Of course, such moves have already been described by NSW Business Chamber chief Kevin MacDonald as "a kick in the guts" for business confidence.
The likely direction of the Rees administration was given by Roozendaal in an interview with the September 9 AFR: "The responsibility I have is to sort out the state's finances and protect our AAA rating. If that means we have to shake the public service tree, then it'll be shaken."
What does this all mean for the campaign to prevent the sell-off of NSW electricity retailers (and other public assets like Sydney Ferries)? The answer is that it would be totally naive to expect anything different from the Rees government than from its predecessor. Indeed, the Rees government could be tempted to use its "fresh faces" approach to press harder with public sector cutbacks than the hated and compromised Costa could risk.
As Green Left Weekly goes to press Unions NSW is seeking an urgent meeting with Rees regarding the retail sell-off plan and to discuss alternative proposals. While it is right for the union movement to probe for any change of line from Iemma-Costa, all the signs are telling us that only by intensifying the campaign that ended the privatisation of the electricity generators will we also be able to save the retailers and block future privatisation plans of other public services.

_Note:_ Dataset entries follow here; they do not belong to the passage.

(* ===== verification/Prefetch.v ===== *)
(** * The proxy's prefetch cache

    Models src/src/proxy/prefetch.c and prefetch.h. The functions that take a
    possibly NULL pointer take an [option]. *)

From S2P Require Import Prelude.

Record prefetch := {
  is_full : bool;
  pf_from : Z;
  pf_len : Z;
  pf_size : Z;
  pf_buffer : list Z
}.

#[export] Instance prefetch_eta : Settable prefetch := fun p =>
  Build_prefetch (is_full p) (pf_from p) (pf_len p) (pf_size p) (pf_buffer p).

Definition prefetch_create (size_bytes : Z) : prefetch :=
  {| is_full := false; pf_from := 0; pf_len := 0; pf_size := size_bytes;
     pf_buffer := replicate (Z.to_nat size_bytes) 0 |}.

Definition prefetch_size (p : option prefetch) : Z :=
  match p with Some p => pf_size p | None => 0 end.

Definition prefetch_set_full (p : option prefetch) (val : bool) : option prefetch :=
  match p with Some p => Some (p <| is_full := val |>) | None => None end.

Definition prefetch_set_is_empty (p : option prefetch) : option prefetch := prefetch_set_full p false.
Definition prefetch_set_is_full (p : option prefetch) : option prefetch := prefetch_set_full p true.

Definition prefetch_is_full (p : option prefetch) : bool :=
  match p with Some p => is_full p | None => false end.

(** Both sums are 64-bit. *)
Definition prefetch_contains (p : prefetch) (from len : Z) : bool :=
  (pf_from p <=? from) && (from +64 len <=? pf_from p +64 pf_len p).

(** The offset into the buffer of [prefetch_offset]. *)
Definition prefetch_offset (p : prefetch) (from : Z) : Z := from -64 pf_from p.

(** * Lemmas *)

(** A cache whose content is a range that does not wrap and fits the buffer. *)
Definition prefetch_ok (p : prefetch) : Prop :=
  0 <= pf_from p /\ 0 <= pf_len p /\ pf_from p + pf_len p < 2 ^ 64 /\
  pf_len p <= pf_size p /\ zlen (pf_buffer p) = pf_size p.

(** A hit for a request that does not wrap lies inside the buffer. *)
Lemma prefetch_hit p from len :
  prefetch_ok p -> 0 <= from -> 0 <= len -> from + len < 2 ^ 64 -> prefetch_contains p from len = true ->
  prefetch_offset p from = from - pf_from p /\ 0 <= from - pf_from p /\
  from - pf_from p + len <= pf_len p.
Proof.
  intros (H1 & H2 & H3 & H4 & H5) Hf Hl Hw. unfold prefetch_contains, prefetch_offset.
  rewrite (u64_id (from + len)), (u64_id (pf_from p + pf_len p)) by lia.
  intros Hc. rewrite u64_id by lia. lia.
Qed.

The movement against privatisation should base itself on the September 5 rejection of retail electricity privatisation by a Sydney mass meeting of energy union delegates. We must build all the coming events of Sydney Power to the People, as well as distributing its new model motion against the sell-off (see page 4).
Most of all it means planning now for a mass protest outside parliament house the day that treasurer Roozendaal brings down the mini-budget that Costa announced before his political legs were cut from under him.
[Dick Nichols is the national coordinator of the Socialist Alliance.]